WinStar World Casino Hotel includes three hotel towers and 1,399 rooms. On August 6, 2009, the original 395-room hotel tower held a grand opening celebration that featured performances by American Idol winner Kelly Clarkson and American rock band Lynyrd Skynyrd. Meeting rooms that have varied capacities of 10-200 people, a resort-style pool with a custom-built waterfall grotto, the Spa at WinStar, ONYX Boutique and the Isle at WinStar gift shop. WinStar World Casino and Resort offers a variety of restaurants, many of which are open until late night hours, including Dallas Cowboys Bar & Grill. The second hotel tower, the Pool Tower North, opened in August 2013, while the third hotel tower, the Pool Tower South, opened in early 2014. Both towers have a capacity of 500 rooms each and are adjacent to each other. The Inn at WinStar has 101 rooms, and is accessed from the casino and the RV park by a 24-hour shuttle service.
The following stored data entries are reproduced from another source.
(** * Median absolute percentage error of the forecasting sample notebook

    Shallow embedding of [calc_median_ape] from
    [domain-packages/forecasting/models/AMLPF_models_sample_notebook.py]
    together with the NumPy operations it calls, and the properties of the
    accuracy evaluator proved on that embedding.

    Two numeric models are used.

    - The exact model ([Float64]): a cell is an exact rational, one of the
      two infinities, or NaN; finite results are kept in lowest terms.  It
      has no rounding and no overflow, and carries the properties that do
      not depend on them: which positions are filtered, which inputs raise,
      equalities between two runs of the same operations, and values that
      binary64 arithmetic computes exactly.

    - The binary64 model ([Binary64]): a cell is an IEEE 754 binary64 value
      as specified by [SpecFloat], every operation rounds to nearest, ties to
      even, and overflows to an infinity.  It carries the properties that
      depend on the value returned. *)

From Stdlib Require Import List Bool Arith Lia ZArith QArith Qabs Qreduction.
From Stdlib Require Import Lqa Permutation Sorting.Sorted SpecFloat.
Import ListNotations.

Local Open Scope Q_scope.

(** ** The exact model of float64 values *)

Module Float64.

Inductive float : Type :=
| NaN
| Inf (neg : bool)
| Fin (q : Q).

(** [q < 0] as a boolean. *)
Definition Qneg (q : Q) : bool := negb (Qle_bool 0 q).

Definition isnan (x : float) : bool :=
  match x with NaN => true | _ => false end.

Definition fadd (x y : float) : float :=
  match x, y with
  | NaN, _ | _, NaN => NaN
  | Inf s, Inf t => if Bool.eqb s t then Inf s else NaN
  | Inf s, Fin _ => Inf s
  | Fin _, Inf t => Inf t
  | Fin a, Fin b => Fin (Qred (a + b))
  end.

Definition fsub (x y : float) : float :=
  match x, y with
  | NaN, _ | _, NaN => NaN
  | Inf s, Inf t => if Bool.eqb s t then NaN else Inf s
  | Inf s, Fin _ => Inf s
  | Fin _, Inf t => Inf (negb t)
  | Fin a, Fin b => Fin (Qred (a - b))
  end.

Definition fmul (x y : float) : float :=
  match x, y with
  | NaN, _ | _, NaN => NaN
  | Inf s, Inf t => Inf (xorb s t)
  | Inf s, Fin b => if Qeq_bool b 0 then NaN else Inf (xorb s (Qneg b))
  | Fin a, Inf t => if Qeq_bool a 0 then NaN else Inf (xorb (Qneg a) t)
  | Fin a, Fin b => Fin (Qred (a * b))
  end.

(** Division; a zero divisor gives NaN for [0/0] and an infinity otherwise,
    as NumPy does (with a warning, not an exception). *)
Definition fdiv (x y : float) : float :=
  match x, y with
  | NaN, _ | _, NaN => NaN
  | Inf _, Inf _ => NaN
  | Inf s, Fin b => Inf (xorb s (Qneg b))
  | Fin _, Inf _ => Fin 0
  | Fin a, Fin b =>
      if Qeq_bool b 0
      then (if Qeq_bool a 0 then NaN else Inf (Qneg a))
      else Fin (Qred (a / b))
  end.

Definition fabs (x : float) : float :=
  match x with
  | NaN => NaN
  | Inf _ => Inf false
  | Fin q => Fin (Qabs q)
  end.

(** [x != y]: NaN differs from everything, itself included. *)
Definition fne (x y : float) : bool :=
  match x, y with
  | NaN, _ | _, NaN => true
  | Inf s, Inf t => xorb s t
  | Inf _, Fin _ | Fin _, Inf _ => true
  | Fin a, Fin b => negb (Qeq_bool a b)
  end.

(** The order [np.sort] uses: -inf, the finite values, +inf, then NaN. *)
Definition fle (x y : float) : bool :=
  match x, y with
  | _, NaN => true
  | NaN, _ => false
  | Inf true, _ => true
  | _, Inf false => true
  | Inf false, _ => false
  | Fin _, Inf true => false
  | Fin a, Fin b => Qle_bool a b
  end.

(** A real number or the missing-value marker. *)
Definition real_or_nan (x : float) : bool :=
  match x with Inf _ => false | _ => true end.

(** Finite values in lowest terms. *)
Definition canonical (x : float) : Prop :=
  match x with Fin q => Qred q = q | _ => True end.

End Float64.

Import Float64.

(** ** The NumPy operations the function calls, on one-dimensional arrays *)

Module Numpy.

Inductive exn : Type :=
| ValueError   (* operands could not be broadcast together *)
| IndexError.  (* boolean index did not match the indexed array *)

Inductive result (A : Type) : Type :=
| Ok (a : A)
| Raise (e : exn).
Arguments Ok {A} a.
Arguments Raise {A} e.

Definition bind {A B : Type} (r : result A) (k : A -> result B) : result B :=
  match r with
  | Ok a => k a
  | Raise e => Raise e
  end.

Definition ndarray : Type := list float.

(** [np.array(y).astype(float)]: the input already is a sequence of floats. *)
Definition astype_float (y : list float) : ndarray := y.

Fixpoint zip_with {A B C : Type} (f : A -> B -> C)
         (xs : list A) (ys : list B) : list C :=
  match xs, ys with
  | x :: xs', y :: ys' => f x y :: zip_with f xs' ys'
  | _, _ => []
  end.

(** A binary ufunc on two 1-D arrays: equal shapes go element by element, a
    length-1 operand is stretched, anything else is a broadcast failure. *)
Definition broadcast2 {A B C : Type} (f : A -> B -> C)
           (xs : list A) (ys : list B) : result (list C) :=
  if Nat.eqb (length xs) (length ys) then Ok (zip_with f xs ys)
  else match xs, ys with
       | [x], _ => Ok (map (f x) ys)
       | _, [y] => Ok (map (fun x => f x y) xs)
       | _, _ => Raise ValueError
       end.

Definition np_isnan (a : ndarray) : list bool := map isnan a.

(** [m1 | m2] *)
Definition np_or (m1 m2 : list bool) : result (list bool) :=
  broadcast2 orb m1 m2.

(** [~m] *)
Definition np_invert (m : list bool) : list bool := map negb m.

(** Selection of the entries whose mask bit is set. *)
Fixpoint compress {A : Type} (m : list bool) (a : list A) : list A :=
  match m, a with
  | b :: m', x :: a' => if b then x :: compress m' a' else compress m' a'
  | _, _ => []
  end.

(** [a[m]] with a boolean mask.  NumPy compares the mask's length with the
    array's only when the mask is not empty: an empty mask selects nothing
    from any array, a non-empty mask of another length is an IndexError. *)
Definition getitem_mask {A : Type} (a : list A) (m : list bool)
  : result (list A) :=
  if Nat.eqb (length m) 0 || Nat.eqb (length a) (length m)
  then Ok (compress m a)
  else Raise IndexError.
Lemma rest_readlines t s :
  lacks LF t = true → t ≠ "" →
  readlines (t +:+ s) =
  match readlines s with
  | [] => [t]
  | l :: ls => (t +:+ l) :: ls
  end.
Proof.
  induction t as [|c r IH]; [done|]. intros H _.
  change (String c r +:+ s) with (String c (r +:+ s)).
  rewrite readlines_cons.
  apply andb_prop in H as [Hc Hr]. apply negb_true_iff in Hc. rewrite Hc.
  destruct r as [|d r].
  - change ("" +:+ s) with s. by destruct (readlines s).
  - rewrite (IH Hr) by done. by destruct (readlines s).
Qed.

Lemma readlines_nil s : readlines s = [] → s = "".
Proof.
  destruct s as [|c s]; [done|]. simpl.
  destruct (Ascii.eqb c LF); [done|]. by destruct (readlines s).
Qed.

Lemma is_line_nonempty l : is_line l = true → l ≠ "".
Proof. by destruct l. Qed.

Lemma is_line_prepend t l :
  lacks LF t = true → is_line l = true → is_line (t +:+ l) = true.
Proof.
  induction t as [|c r IH]; [done|]. simpl.
  intros [Hc Hr]%andb_prop Hl. apply negb_true_iff in Hc. rewrite Hc. auto.
Qed.

Lemma is_piece_cases l :
  is_piece l = true →
  is_line l = true ∨ (lacks LF l = true ∧ l ≠ "").
Proof.
  unfold is_piece. intros [H|[H1 H2]%andb_prop]%orb_prop; [by left|].
  right. split; [done|]. intros ->. done.
Qed.

Lemma is_line_piece l : is_line l = true → is_piece l = true.
Proof. unfold is_piece. by intros ->. Qed.

Lemma joinlines_cons l ls : joinlines (l :: ls) = l +:+ joinlines ls.
Proof. done. Qed.

Lemma append_assoc (a b c : string) : a +:+ (b +:+ c) = (a +:+ b) +:+ c.
Proof.
  induction a as [|d a IH]; [done|].
  change (String d (a +:+ (b +:+ c)) = String d ((a +:+ b) +:+ c)).
  by rewrite IH.
Qed.

Lemma joinlines_app a b : joinlines (a ++ b) = joinlines a +:+ joinlines b.
Proof.
  induction a as [|l a IH]; [done|].
  change ((l :: a) ++ b) with (l :: (a ++ b)). rewrite !joinlines_cons, IH.
  apply append_assoc.
Qed.

(** Writing complete lines and reading them back gives the same lines. *)
Lemma readlines_joinlines ls :
  Forall (λ l, is_line l = true) ls → readlines (joinlines ls) = ls.
Proof.
  induction 1 as [|l ls Hl _ IH]; [done|].
  rewrite joinlines_cons, is_line_readlines by done. by rewrite IH.
Qed.
Lemma Stream_infinite_operator_getitem_delegates_witness :
  exists fuel0, forall fuel, (fuel0 <= fuel)%nat ->
    (let* (x, _) := Stream_infinite_sum_getitem 0 1 Z.add Z.mul list_next fuel 1
                      (Stream_infinite_operator_init [monomial 5 1; monomial 7 2]) tt
     in Ok x)
    = Ok 5.
Proof.
  destruct (Stream_infinite_operator_getitem_delegates 0 (fun c => c)
              (Stream_infinite_sum_initial Series_of)
              (Stream_infinite_sum_apply_operator Series_of Series_add)
              (lazy_series_getitem 0 1 Z.add Z.mul) list_next 1
              (Stream_infinite_operator_init [monomial 5 1; monomial 7 2], tt)
              (mkOperator [] (Some (Series_add (Series_of (monomial 5 1))
                                               (Series_of (monomial 7 2))))
                          (Order (Fin 2)), tt)
              (Series_add (Series_of (monomial 5 1)) (Series_of (monomial 7 2))))
    as [_ [fuel0 Hfuel0]].
  - apply advances_step with (p' := (mkOperator [] (Some (Series_add (Series_of (monomial 5 1))
                                               (Series_of (monomial 7 2))))
                          (Order (Fin 2)), tt)) (fuel := 5%nat).
    + reflexivity.
    + vm_compute. reflexivity.
    + apply advances_done. reflexivity.
  - reflexivity.
  - exists fuel0. intros fuel Hfuel.
    unfold Stream_infinite_sum_getitem. simpl in Hfuel0.
    rewrite (Hfuel0 fuel Hfuel). reflexivity.
Defined.

End OperatorProperties.

(** ** [Stream_shift] *)

Section ShiftProperties.
Context {R : Type} `{EqDecision R}.
Variable rO : R.
Context {St : Type}.
Variable series : handle R St.
Variable den : Z -> R.
Variable Inv : St -> Prop.

(** The states of a shift: the stored approximate order, when there is
    one, is a lower bound of the order of the shifted sequence. *)
Definition shift_inv (shift : Z) (p : option ext * St) : Prop :=
  Inv p.2
  /\ match p.1 with
     | Some a => below rO a (fun n => den (n - shift))
     | None => True
     end.

Lemma below_shift (a : ext) (shift : Z) :
  below rO a den -> below rO (ext_add a (Fin shift)) (fun n => den (n - shift)).
Proof.
  intros Hb k Hk. apply Hb. destruct a as [a|]; simpl in *; [lia|exact I].
Qed.
(** * cpp-guard-buddy: include guards and [#pragma once] in C/C++ headers

    A shallow embedding of [src/extention.ts].  The extension reads a
    document line by line ([lineCount], [lineAt(i).text]), recognises the two
    protection idioms with five regular expressions, derives a macro name
    from the file path and rewrites the document through one editor
    transaction per command.

    Strings are sequences of code units; the model covers the code units
    0..255 (type [ascii], read as Latin-1). *)

From Stdlib Require Import Ascii String List Arith Bool Lia.
Import ListNotations.

Local Open Scope char_scope.
Local Open Scope nat_scope.
Local Open Scope bool_scope.
Local Open Scope list_scope.

(** ** Strings *)

Abbreviation jsstring := (list ascii).

Definition str (s : string) : jsstring := list_ascii_of_string s.
Arguments str s%_string.

Definition code (c : ascii) : nat := nat_of_ascii c.

Definition inRange (lo hi : nat) (c : ascii) : bool :=
  (lo <=? code c) && (code c <=? hi).

Definition isUpper (c : ascii) : bool := inRange 65 90 c.
Definition isLower (c : ascii) : bool := inRange 97 122 c.
Definition isDigit (c : ascii) : bool := inRange 48 57 c.
Definition isUnderscore (c : ascii) : bool := code c =? 95.

(** [\w] of a regular expression without the unicode flag. *)
Definition isWordChar (c : ascii) : bool :=
  isUpper c || isLower c || isDigit c || isUnderscore c.

(** The class [[A-Z0-9_]] of the guard pattern. *)
Definition isMacroChar (c : ascii) : bool :=
  isUpper c || isDigit c || isUnderscore c.

(** The class [[A-Z0-9]] whose complement [computeMacro] replaces. *)
Definition isUpperAlnum (c : ascii) : bool := isUpper c || isDigit c.

(** [\s], which is also what [trim] strips: tab, line feed, vertical tab,
    form feed, carriage return, space and no-break space. *)
Definition isSpace (c : ascii) : bool :=
  inRange 9 13 c || (code c =? 32) || (code c =? 160).

(** [.] matches everything but a line terminator. *)
Definition isDot (c : ascii) : bool :=
  negb ((code c =? 10) || (code c =? 13)).

Definition nl : ascii := ascii_of_nat 10.
Definition cr : ascii := ascii_of_nat 13.

Fixpoint eqs (a b : jsstring) : bool :=
  match a, b with
  | [], [] => true
  | x :: a', y :: b' => Ascii.eqb x y && eqs a' b'
  | _, _ => false
  end.

Fixpoint startsWith (w s : jsstring) : bool :=
  match w, s with
  | [], _ => true
  | a :: w', b :: s' => Ascii.eqb a b && startsWith w' s'
  | _ :: _, [] => false
  end.

Definition endsWith (w s : jsstring) : bool := startsWith (rev w) (rev s).

Fixpoint dropWhile (p : ascii -> bool) (s : jsstring) : jsstring :=
  match s with
  | [] => []
  | c :: r => if p c then dropWhile p r else s
  end.

Fixpoint takeWhile (p : ascii -> bool) (s : jsstring) : jsstring :=
  match s with
  | [] => []
  | c :: r => if p c then c :: takeWhile p r else []
  end.

(** [String.prototype.trim]. *)
Definition trim (s : jsstring) : jsstring :=
  rev (dropWhile isSpace (rev (dropWhile isSpace s))).

(** [String.prototype.toUpperCase] on one code unit.  Sharp s becomes two
    units.  The upper-case forms of the micro sign (181) and of y with
    diaeresis (255) lie above 255; these two units are kept, which the only
    caller cannot tell apart, as it replaces every unit outside [[A-Z0-9]]
    next. *)
Definition upperUnit (c : ascii) : jsstring :=
  if isLower c then [ascii_of_nat (code c - 32)]
  else if code c =? 223 then str "SS"
  else if inRange 224 254 c && negb (code c =? 247)
       then [ascii_of_nat (code c - 32)]
  else [c].

Definition toUpperCase (s : jsstring) : jsstring := flat_map upperUnit s.

(** [String.prototype.toLowerCase] on one code unit. *)
Definition lowerUnit (c : ascii) : ascii :=
  if isUpper c then ascii_of_nat (code c + 32)
  else if inRange 192 222 c && negb (code c =? 215)
       then ascii_of_nat (code c + 32)
  else c.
The playing of casino games and slots is restricted to those 18 years old and above.

==Offsite areas==
===WinStar Golf Club===
The WinStar Golf Club features two 18-hole championship golf courses designed by former PGA Tour Pro, D.A. Weibring. In addition, the WinStar Golf Academy, a 4850 sqft facility, offers private golf lessons.

===WinStar RV Park===
The FunTown RV park at WinStar is a 200-space RV Park that is available to people visiting the casino. A shuttle service to the casino is available to guests in the RV Park.